What you are asked to do: For the listing below, print exactly the lines from the line with "w_listen := w_listen w; w_log := l" to the line with "fd :: w_log w).", both included, and nothing beyond them.

Input for this task:
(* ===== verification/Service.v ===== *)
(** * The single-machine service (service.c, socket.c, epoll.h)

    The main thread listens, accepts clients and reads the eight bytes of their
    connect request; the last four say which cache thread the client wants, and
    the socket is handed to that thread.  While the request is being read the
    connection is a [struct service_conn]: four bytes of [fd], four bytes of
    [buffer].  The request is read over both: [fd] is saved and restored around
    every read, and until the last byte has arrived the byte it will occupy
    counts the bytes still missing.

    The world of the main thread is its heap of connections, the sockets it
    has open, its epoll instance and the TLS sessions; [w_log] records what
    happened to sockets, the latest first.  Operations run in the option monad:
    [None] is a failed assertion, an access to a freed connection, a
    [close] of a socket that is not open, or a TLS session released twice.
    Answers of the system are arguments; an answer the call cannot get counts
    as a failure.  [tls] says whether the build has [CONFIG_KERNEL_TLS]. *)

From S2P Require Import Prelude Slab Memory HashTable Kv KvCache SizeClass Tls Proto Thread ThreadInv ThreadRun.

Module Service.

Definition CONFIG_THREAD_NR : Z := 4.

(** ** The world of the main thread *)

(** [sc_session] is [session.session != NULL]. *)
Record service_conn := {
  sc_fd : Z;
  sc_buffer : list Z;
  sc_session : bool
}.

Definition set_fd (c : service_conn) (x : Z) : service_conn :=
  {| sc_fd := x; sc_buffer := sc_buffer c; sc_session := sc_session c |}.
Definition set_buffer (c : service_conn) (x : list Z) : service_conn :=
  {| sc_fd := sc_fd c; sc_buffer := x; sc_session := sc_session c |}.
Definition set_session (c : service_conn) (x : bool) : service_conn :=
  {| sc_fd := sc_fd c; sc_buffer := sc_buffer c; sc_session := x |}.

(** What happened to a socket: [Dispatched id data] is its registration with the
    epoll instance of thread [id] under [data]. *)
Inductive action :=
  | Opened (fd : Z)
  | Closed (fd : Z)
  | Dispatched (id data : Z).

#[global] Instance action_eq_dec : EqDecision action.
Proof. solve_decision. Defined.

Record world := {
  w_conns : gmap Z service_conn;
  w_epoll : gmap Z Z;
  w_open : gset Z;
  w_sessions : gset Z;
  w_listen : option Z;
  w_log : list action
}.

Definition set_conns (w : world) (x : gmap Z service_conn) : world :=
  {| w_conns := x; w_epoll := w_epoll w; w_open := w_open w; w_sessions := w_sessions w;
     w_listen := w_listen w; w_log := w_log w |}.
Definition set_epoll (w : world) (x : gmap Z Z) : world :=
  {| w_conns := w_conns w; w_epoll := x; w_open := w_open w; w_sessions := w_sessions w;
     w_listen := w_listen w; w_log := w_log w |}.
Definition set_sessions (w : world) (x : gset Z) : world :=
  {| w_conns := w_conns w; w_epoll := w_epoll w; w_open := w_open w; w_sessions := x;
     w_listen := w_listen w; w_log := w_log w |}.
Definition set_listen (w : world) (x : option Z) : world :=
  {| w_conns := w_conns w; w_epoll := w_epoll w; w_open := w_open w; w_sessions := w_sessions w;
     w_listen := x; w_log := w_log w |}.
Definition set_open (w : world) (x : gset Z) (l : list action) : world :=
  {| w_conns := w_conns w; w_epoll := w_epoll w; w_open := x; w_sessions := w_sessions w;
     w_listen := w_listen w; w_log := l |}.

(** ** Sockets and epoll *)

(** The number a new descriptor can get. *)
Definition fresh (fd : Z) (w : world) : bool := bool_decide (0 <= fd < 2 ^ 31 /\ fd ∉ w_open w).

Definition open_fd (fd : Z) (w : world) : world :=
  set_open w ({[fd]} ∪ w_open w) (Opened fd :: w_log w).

...

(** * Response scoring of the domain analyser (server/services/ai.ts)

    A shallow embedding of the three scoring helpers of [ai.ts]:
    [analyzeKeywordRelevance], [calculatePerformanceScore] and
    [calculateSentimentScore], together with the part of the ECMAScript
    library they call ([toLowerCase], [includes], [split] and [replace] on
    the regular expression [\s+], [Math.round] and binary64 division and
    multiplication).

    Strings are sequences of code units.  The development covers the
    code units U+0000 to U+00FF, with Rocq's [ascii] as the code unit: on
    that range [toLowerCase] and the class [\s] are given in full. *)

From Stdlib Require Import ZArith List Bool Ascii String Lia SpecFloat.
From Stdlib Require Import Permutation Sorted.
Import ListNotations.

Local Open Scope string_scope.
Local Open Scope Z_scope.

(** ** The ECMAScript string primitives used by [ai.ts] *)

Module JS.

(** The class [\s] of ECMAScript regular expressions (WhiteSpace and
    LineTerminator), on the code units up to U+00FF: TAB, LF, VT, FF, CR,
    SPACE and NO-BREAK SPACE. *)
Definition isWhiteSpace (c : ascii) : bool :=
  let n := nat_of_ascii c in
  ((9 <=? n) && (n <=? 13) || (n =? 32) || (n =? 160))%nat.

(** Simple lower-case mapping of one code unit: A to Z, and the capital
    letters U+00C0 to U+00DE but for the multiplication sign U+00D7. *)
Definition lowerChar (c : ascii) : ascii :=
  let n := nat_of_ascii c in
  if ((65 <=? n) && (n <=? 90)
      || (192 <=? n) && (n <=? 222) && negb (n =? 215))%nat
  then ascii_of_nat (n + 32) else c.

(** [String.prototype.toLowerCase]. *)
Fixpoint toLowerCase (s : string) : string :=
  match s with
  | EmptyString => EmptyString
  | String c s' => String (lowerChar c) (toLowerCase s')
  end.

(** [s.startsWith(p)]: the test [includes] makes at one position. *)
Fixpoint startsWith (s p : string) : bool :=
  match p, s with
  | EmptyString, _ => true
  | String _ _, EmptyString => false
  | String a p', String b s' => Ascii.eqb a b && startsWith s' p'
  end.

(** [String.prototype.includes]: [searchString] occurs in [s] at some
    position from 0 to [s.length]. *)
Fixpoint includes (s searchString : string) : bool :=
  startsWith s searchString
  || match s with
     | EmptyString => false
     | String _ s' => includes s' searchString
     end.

---

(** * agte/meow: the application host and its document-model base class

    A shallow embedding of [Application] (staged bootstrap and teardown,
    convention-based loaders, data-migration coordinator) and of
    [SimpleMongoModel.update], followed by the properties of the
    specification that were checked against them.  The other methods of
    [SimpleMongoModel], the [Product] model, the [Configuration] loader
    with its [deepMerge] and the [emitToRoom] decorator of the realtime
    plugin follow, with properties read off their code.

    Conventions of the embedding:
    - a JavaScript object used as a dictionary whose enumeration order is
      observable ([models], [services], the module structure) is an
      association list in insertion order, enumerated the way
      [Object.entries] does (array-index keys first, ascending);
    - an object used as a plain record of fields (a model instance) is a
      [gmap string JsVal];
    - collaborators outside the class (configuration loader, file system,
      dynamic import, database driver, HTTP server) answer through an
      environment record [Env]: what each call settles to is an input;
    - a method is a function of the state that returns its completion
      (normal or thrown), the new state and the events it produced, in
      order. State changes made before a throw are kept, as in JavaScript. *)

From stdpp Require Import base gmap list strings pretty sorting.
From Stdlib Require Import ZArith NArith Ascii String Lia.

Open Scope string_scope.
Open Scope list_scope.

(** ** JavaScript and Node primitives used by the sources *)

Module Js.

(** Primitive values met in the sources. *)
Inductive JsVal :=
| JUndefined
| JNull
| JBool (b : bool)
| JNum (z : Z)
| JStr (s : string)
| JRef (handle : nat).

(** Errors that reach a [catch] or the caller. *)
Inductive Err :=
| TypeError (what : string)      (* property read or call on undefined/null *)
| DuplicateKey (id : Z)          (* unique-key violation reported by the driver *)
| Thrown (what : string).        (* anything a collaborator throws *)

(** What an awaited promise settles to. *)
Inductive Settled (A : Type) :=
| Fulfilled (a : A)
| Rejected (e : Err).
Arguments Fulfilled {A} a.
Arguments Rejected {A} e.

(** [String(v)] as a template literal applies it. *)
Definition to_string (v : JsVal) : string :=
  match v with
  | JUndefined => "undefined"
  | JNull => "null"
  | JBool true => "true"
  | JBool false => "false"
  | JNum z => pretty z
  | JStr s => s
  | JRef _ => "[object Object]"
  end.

Answer to the exercise:
     w_listen := w_listen w; w_log := l |}.

(** ** Sockets and epoll *)

(** The number a new descriptor can get. *)
Definition fresh (fd : Z) (w : world) : bool := bool_decide (0 <= fd < 2 ^ 31 /\ fd ∉ w_open w).

Definition open_fd (fd : Z) (w : world) : world :=
  set_open w ({[fd]} ∪ w_open w) (Opened fd :: w_log w).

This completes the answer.